Only certain lines below are wanted: those starting at the line containing "with non-empty old" and ending at the line containing "outline (fst (update_opf_tree sample_package", both included, each retyped exactly.
___ Records to use
(** ** The further properties at concrete inputs *)

Lemma well_formed_check G :
  Forall (λ e, e.1 ∈ dom (nodes G) ∧ e.2 ∈ dom (nodes G)) (edge_list G) →
  well_formed G.
Proof.
  intros Hall u v Huv%elem_of_edge_list.
  rewrite Forall_forall in Hall. apply (Hall (u, v) Huv).
Qed.

Lemma no_joining_edge_check G P :
  Forall (λ e, Forall (λ p, Forall (λ q,
     e.1 ∈ group G p → e.2 ∈ group G q → p = q) P) P) (edge_list G) →
  no_joining_edge G P.
Proof.
  intros Hall u v p q Huv%elem_of_edge_list Hp Hq Hu Hv.
  rewrite Forall_forall in Hall. specialize (Hall (u, v) Huv).
  rewrite Forall_forall in Hall. specialize (Hall p Hp).
  rewrite Forall_forall in Hall. by apply (Hall q Hq).
Qed.

Lemma pipeline_well_formed : well_formed pipeline_graph.
Proof. apply well_formed_check. by_computing. Qed.

Lemma pipeline_modules_apart : no_joining_edge pipeline_graph pipeline_prefixes.
Proof. apply no_joining_edge_check. by_computing. Qed.

Lemma pipeline_returns :
  ∃ G', returns_graph (_modularise_snakemake_graph 1 pipeline_prefixes)
          (state_with pipeline_graph) G'.
Proof. eexists. eexists _, _. split; vm_compute; reflexivity. Qed.

Lemma modules_apart_collapsed_witness :
  heap (state_with pipeline_graph) !! 1%positive = Some pipeline_graph
  ∧ valid_prefixes pipeline_graph pipeline_prefixes
  ∧ no_joining_edge pipeline_graph pipeline_prefixes
  ∧ ∃ G', returns_graph (_modularise_snakemake_graph 1 pipeline_prefixes)
            (state_with pipeline_graph) G'
          ∧ (∀ n, n ∈ grouped pipeline_graph pipeline_prefixes → ¬ has_node G' n)
          ∧ (∀ p, p ∈ pipeline_prefixes → has_node G' p).
Proof.
  split; [reflexivity|]. split; [apply pipeline_valid|].
  split; [apply pipeline_modules_apart|].
  apply (modules_apart_collapsed (state_with pipeline_graph) 1 pipeline_graph
           pipeline_prefixes);
    [reflexivity | apply pipeline_valid | apply pipeline_modules_apart].
Defined.

Lemma returned_edges_shape_witness :
  ∃ G', heap (state_with pipeline_graph) !! 1%positive = Some pipeline_graph
        ∧ returns_graph (_modularise_snakemake_graph 1 pipeline_prefixes)
            (state_with pipeline_graph) G'
        ∧ ∀ a b, has_edge G' a b →
            (has_edge pipeline_graph a b
             ∧ (a ∉ grouped pipeline_graph pipeline_prefixes)
             ∧ (b ∉ grouped pipeline_graph pipeline_prefixes))
            ∨ (a ∈ pipeline_prefixes ∧ module_output pipeline_graph a b)
            ∨ (b ∈ pipeline_prefixes ∧ module_input pipeline_graph b a).
Proof.
  destruct pipeline_returns as [G' Hret]. exists G'.
  split; [reflexivity|]. split; [exact Hret|].
  apply (returned_edges_shape (state_with pipeline_graph) 1 pipeline_graph
           pipeline_prefixes G'); [reflexivity | exact Hret].
Defined.

Lemma no_edge_between_proxies_witness :
  ∃ G', heap (state_with pipeline_graph) !! 1%positive = Some pipeline_graph
        ∧ well_formed pipeline_graph
        ∧ Forall (λ p, ¬ has_node pipeline_graph p) pipeline_prefixes
        ∧ returns_graph (_modularise_snakemake_graph 1 pipeline_prefixes)
            (state_with pipeline_graph) G'
        ∧ ∀ p q, p ∈ pipeline_prefixes → q ∈ pipeline_prefixes →
                 ¬ has_edge G' p q.
Proof.
  destruct pipeline_returns as [G' Hret]. exists G'.
  split; [reflexivity|]. split; [apply pipeline_well_formed|].
  split; [apply pipeline_valid|]. split; [exact Hret|].
  apply (no_edge_between_proxies (state_with pipeline_graph) 1 pipeline_graph
           pipeline_prefixes G');
    [reflexivity | apply pipeline_well_formed | apply pipeline_valid
     | exact Hret].
Defined.

Lemma outside_nodes_keep_attributes_witness :
  ∃ G', heap (state_with pipeline_graph) !! 1%positive = Some pipeline_graph
        ∧ returns_graph (_modularise_snakemake_graph 1 pipeline_prefixes)
            (state_with pipeline_graph) G'
        ∧ graph_attr G' = graph_attr pipeline_graph
        ∧ ∀ n d, nodes pipeline_graph !! n = Some d →
                 n ∉ grouped pipeline_graph pipeline_prefixes →
                 n ∉ pipeline_prefixes → nodes G' !! n = Some d.
Proof.
  destruct pipeline_returns as [G' Hret]. exists G'.
  split; [reflexivity|]. split; [exact Hret|].
  apply (outside_nodes_keep_attributes (state_with pipeline_graph) 1
           pipeline_graph pipeline_prefixes G'); [reflexivity | exact Hret].
Defined.

Lemma proxy_attributes_witness :
  heap (state_with pipeline_graph) !! 1%positive = Some pipeline_graph
  ∧ valid_prefixes pipeline_graph pipeline_prefixes
  ∧ well_formed pipeline_graph
  ∧ ∃ G', returns_graph (_modularise_snakemake_graph 1 pipeline_prefixes)
            (state_with pipeline_graph) G'
          ∧ ∀ p, p ∈ pipeline_prefixes →
              nodes G' !! p
              = Some (<["label" := p]>
                        (<["color" := "0 0 0"]> (<["style" := "diagonals"]> ∅))).
Proof.
  split; [reflexivity|]. split; [apply pipeline_valid|].
  split; [apply pipeline_well_formed|].
  apply (proxy_attributes (state_with pipeline_graph) 1 pipeline_graph
           pipeline_prefixes);
    [reflexivity | apply pipeline_valid | apply pipeline_well_formed].
Defined.

Lemma modules_apart_exact_witness :
  heap (state_with pipeline_graph) !! 1%positive = Some pipeline_graph
  ∧ valid_prefixes pipeline_graph pipeline_prefixes
  ∧ no_joining_edge pipeline_graph pipeline_prefixes
  ∧ well_formed pipeline_graph
  ∧ ∃ G', returns_graph (_modularise_snakemake_graph 1 pipeline_prefixes)
            (state_with pipeline_graph) G'
          ∧ (∀ n, has_node G' n ↔
               (has_node pipeline_graph n
                ∧ (n ∉ grouped pipeline_graph pipeline_prefixes))
               ∨ n ∈ pipeline_prefixes)
          ∧ (∀ a b, has_edge G' a b ↔
               (has_edge pipeline_graph a b
                ∧ (a ∉ grouped pipeline_graph pipeline_prefixes)
                ∧ (b ∉ grouped pipeline_graph pipeline_prefixes))
               ∨ (a ∈ pipeline_prefixes ∧ module_output pipeline_graph a b)
               ∨ (b ∈ pipeline_prefixes ∧ module_input pipeline_graph b a)).
Proof.
  split; [reflexivity|]. split; [apply pipeline_valid|].
  split; [apply pipeline_modules_apart|]. split; [apply pipeline_well_formed|].
  apply (modules_apart_exact (state_with pipeline_graph) 1 pipeline_graph
           pipeline_prefixes);
    [reflexivity | apply pipeline_valid | apply pipeline_modules_apart
     | apply pipeline_well_formed].
Defined.
(** The runtime's conversion of a string and of an array to a number. *)
Variable StringToNumber : string -> number.
Variable ArrayToNumber : list value -> completion number.

(** [ToNumber]: what [<=], [<] and [-] apply to an operand.  An object
    from [JSON.parse] converts through [Object.prototype.toString] to
    NaN, unless an own [toString] property, which is never callable,
    hides it: then the conversion throws. *)
Definition ToNumber (v : value) : completion number :=
  match v with
  | VUndefined => Return NaN
  | VNull => Return (Int 0)
  | VBool b => Return (Int (if b then 1 else 0))
  | VNum n => Return n
  | VStr s => Return (StringToNumber s)
  | VArr elems => ArrayToNumber elems
  | VObj props => if has_key "toString" props then Throw TypeError else Return NaN
  end.

(** [token.start <= cursorIndex && cursorIndex < token.end] *)
Definition covers (token : value) (cursorIndex : number) : completion bool :=
  s <~ get token "start" ;;
  ns <~ ToNumber s ;;
  if num_le ns cursorIndex then
    e <~ get token "end" ;;
    ne <~ ToNumber e ;;
    Return (num_lt cursorIndex ne)
  else Return false.

(** The loop [for (const token of ...)]: the first token that covers the
    cursor leaves the loop; [null] after the last one. *)
Fixpoint scan (tokens : list value) (cursorIndex : number) : completion value :=
  match tokens with
  | [] => Return VNull
  | token :: rest =>
      b <~ covers token cursorIndex ;;
      if b then Return token else scan rest cursorIndex
  end.

(** [_findTokenAtCursor(cursorIndex)] *)
Definition _findTokenAtCursor (this : client) (cursorIndex : number)
  : completion value :=
  if is_null (_cachedTokens this) then Return VNull
  else
    tokens <~ iterate (_cachedTokens this) ;;
    scan tokens cursorIndex.

(** [{jishokei: T.jishokei, length: T.end - T.start, offset: T.start}]
    where [T] is the expression [token] or [data.current], evaluated at
    each of its four occurrences. *)
Definition make_result (T : completion value) : completion result :=
  t1 <~ T ;; j <~ get t1 "jishokei" ;;
  t2 <~ T ;; e <~ get t2 "end" ;;
  t3 <~ T ;; s <~ get t3 "start" ;;
  ne <~ ToNumber e ;;
  ns <~ ToNumber s ;;
  t4 <~ T ;; o <~ get t4 "start" ;;
  Return (mkResult j (num_sub ne ns) o).
(** X9.  The namespace the handler looks for is the one in the tag of the
    root: for a root [{uri}local] (the namespace URI holding no [}]) it
    is [uri], and for a root without a namespace it is the OPF
    namespace [http://www.idpf.org/2007/opf]. *)
Theorem opf_namespace_of_root (uri local root_tag : str) :
  ("}"%char ∉ uri -> opf_namespace (qualified uri local) = uri) /\
  (startswith (lit "{") root_tag = false ->
   opf_namespace root_tag = default_namespace).
Proof.
  split.
  - intros Hu. unfold opf_namespace, qualified. rewrite startswith_app.
    change (lit "{" ++ uri ++ lit "}" ++ local)
      with ("{"%char :: uri ++ "}"%char :: local).
    cbn [before_brace]. rewrite decide_False by done. cbn [drop].
    by apply before_brace_app.
  - intros Hs. unfold opf_namespace. by rewrite Hs.
Qed.

Lemma opf_namespace_of_root_witness :
  opf_namespace (qualified default_namespace (lit "package"))
    = default_namespace.
Proof.
  destruct (opf_namespace_of_root default_namespace (lit "package") [])
    as [Huri _].
  apply Huri. not_in_literal.
Defined.

(** X10.  The manifest handler changes nothing in the document but values of
    attributes: the elements, their tags, their text, their order and
    the names and the order of their attributes stay (for a mapping
    with non-empty old file names); and a document without a manifest
    is returned as it is, unmodified. *)
Theorem opf_tree_outline_kept (root : element) (m : mapping) :
  named m ->
  outline (fst (update_opf_tree root m)) = outline root /\
  (find (manifest_tag root) root = None ->
   update_opf_tree root m = (root, false)).
Proof.
  intros Hn. unfold update_opf_tree. split.
  - destruct (find (manifest_tag root) root) as [M|]; [|done]. cbn [fst].
    destruct (update_first _ _ root) as [root'|] eqn:Hup; [|done]. cbn.
    apply (outline_update_first _ _ _ _ (fun c => outline_update_below _ _ c
             (fun a => update_item_keys m a Hn)) Hup).
  - by intros ->.
Qed.

Lemma opf_tree_outline_kept_witness :
  outline (fst (update_opf_tree sample_package cover_mapping))
    = outline sample_package.
Proof.
  destruct (opf_tree_outline_kept sample_package cover_mapping) as [Hout _].
  - repeat constructor. vm_compute. discriminate.
  - exact Hout.
Defined.

(** X11.  The items the handler rewrites are the items found in the manifest
    that [find] returns, each rewritten where it is as
    [update_opf_manifest] rewrites the list of their attributes, with
    the same [modified].  When the manifest is a child of the root with
    no manifest before it, the other children of the root, its own
    attributes and the manifest's own attributes are untouched. *)
Theorem opf_tree_items (root M : element) (m : mapping) :
  find (manifest_tag root) root = Some M ->
  let items := findall (item_tag root M) M in
  let M' := update_below (selects (item_tag root M))
              (fun a => fst (update_item m a)) M in
  snd (update_opf_tree root m)
    = snd (update_opf_manifest (map attrib items) m) /\
  find (manifest_tag root) (fst (update_opf_tree root m)) = Some M' /\
  map attrib (findall (item_tag root M) M')
    = fst (update_opf_manifest (map attrib items) m) /\
  (forall t a tx tl before after,
     root = Element t a tx tl (before ++ M :: after) ->
     Forall (fun d => selects (manifest_tag root) (tag d) = false)
            (flat_map iter before) ->
     fst (update_opf_tree root m)
       = Element t a tx tl (before ++ M' :: after) /\
     tag M' = tag M /\ attrib M' = attrib M).
Proof.
  intros Hfind items M'. unfold update_opf_tree. rewrite Hfind.
  cbn [fst snd]. fold items. fold M'.
  destruct (find_update_first (manifest_tag root)
              (update_below (selects (item_tag root M))
                 (fun a => fst (update_item m a))) root M)
    as (root' & Hup & Hfind'); [apply tag_update_below|done|].
  rewrite Hup. cbn [default from_option id]. split_and!.
  - unfold update_opf_manifest. cbn [snd].
    subst items. induction (findall _ M) as [|d l IH]; [done|].
    cbn. by rewrite IH.
  - exact Hfind'.
  - subst M'. rewrite findall_update_below. unfold update_opf_manifest.
    cbn [fst]. subst items. rewrite !map_map.
    apply map_ext_in. intros d Hd.
    rewrite attrib_update_all.
    apply list_elem_of_In in Hd. unfold findall in Hd.
    apply list_elem_of_filter in Hd as [Hsel _].
    by rewrite (Is_true_true_1 _ Hsel).
  - intros t a tx tl before after Hroot Hbefore.
    assert (selects (manifest_tag root) (tag M)) as HM.
    { unfold find, findall in Hfind.
      destruct (filter _ _) as [|M0 l] eqn:Hf; [done|].
      injection Hfind as ->.
      assert (M ∈ M :: l) as Hin by left. rewrite <- Hf in Hin.
      by apply list_elem_of_filter in Hin as [? _]. }
    apply Is_true_true_1 in HM.
    subst M'. clear Hfind Hfind' items.
    remember (manifest_tag root) as T eqn:HT.
    remember (item_tag root M) as I eqn:HI.
    clear HT HI. subst root.
    destruct (update_first_child T
                (update_below (selects I) (fun a => fst (update_item m a)))
                t a tx tl before M after Hbefore HM) as [Hup' _].
    rewrite Hup' in Hup. injection Hup as <-.
    split; [done|]. by destruct M.
Qed.

Lemma opf_tree_items_witness :
  map attrib
    (findall (item_tag sample_package sample_manifest)
       (update_below (selects (item_tag sample_package sample_manifest))
          (fun a => fst (update_item cover_mapping a)) sample_manifest))
    = fst (update_opf_manifest
             (map attrib (findall (item_tag sample_package sample_manifest)
                                  sample_manifest))
             cover_mapping).
Proof.
  destruct (opf_tree_items sample_package sample_manifest cover_mapping)
    as (_ & _ & Hitems & _).
  - vm_compute. reflexivity.
  - exact Hitems.
Defined.

(** ** The targets of the mapping *)

Section Targets.

Variable convert : str -> option str.

Implicit Types (st : run_state) (p o n : str).

Lemma png_path_not_other o p :
  lower (suffix o) <> lit ".png" -> stem p <> [] -> o <> png_path p.
Proof.
  intros Ho Hp ->. apply Ho. by rewrite suffix_png_path.
Qed.
(** * Panini: the page render pipeline ([lib/render.js])

    A shallow embedding of [render], the through2 transform that turns one
    page into its final HTML: layout resolution, the purge and extraction of
    inline [layout-] partials, the layered page data, and the two error
    branches of the [catch] block.

    The repository carries two copies of [render]: [lib/render.js], whose
    extraction loop runs one combined comment-or-partial regular expression
    over the page body, and a second copy whose loop runs a partial-only
    expression over the body with its comments removed.  Everything except
    the extraction block is the same in both; the two blocks are embedded
    side by side in the modules [RenderJs] and [RenderAlt]. *)

From Stdlib Require Import String Ascii List NArith ZArith DecimalString Lia Bool.
From stdpp Require Import gmap list.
______
§ **Exercise answer**
    with non-empty old file names); and a document without a manifest
    is returned as it is, unmodified. *)
Theorem opf_tree_outline_kept (root : element) (m : mapping) :
  named m ->
  outline (fst (update_opf_tree root m)) = outline root /\
  (find (manifest_tag root) root = None ->
   update_opf_tree root m = (root, false)).
Proof.
  intros Hn. unfold update_opf_tree. split.
  - destruct (find (manifest_tag root) root) as [M|]; [|done]. cbn [fst].
    destruct (update_first _ _ root) as [root'|] eqn:Hup; [|done]. cbn.
    apply (outline_update_first _ _ _ _ (fun c => outline_update_below _ _ c
             (fun a => update_item_keys m a Hn)) Hup).
  - by intros ->.
Qed.

Lemma opf_tree_outline_kept_witness :
  outline (fst (update_opf_tree sample_package cover_mapping))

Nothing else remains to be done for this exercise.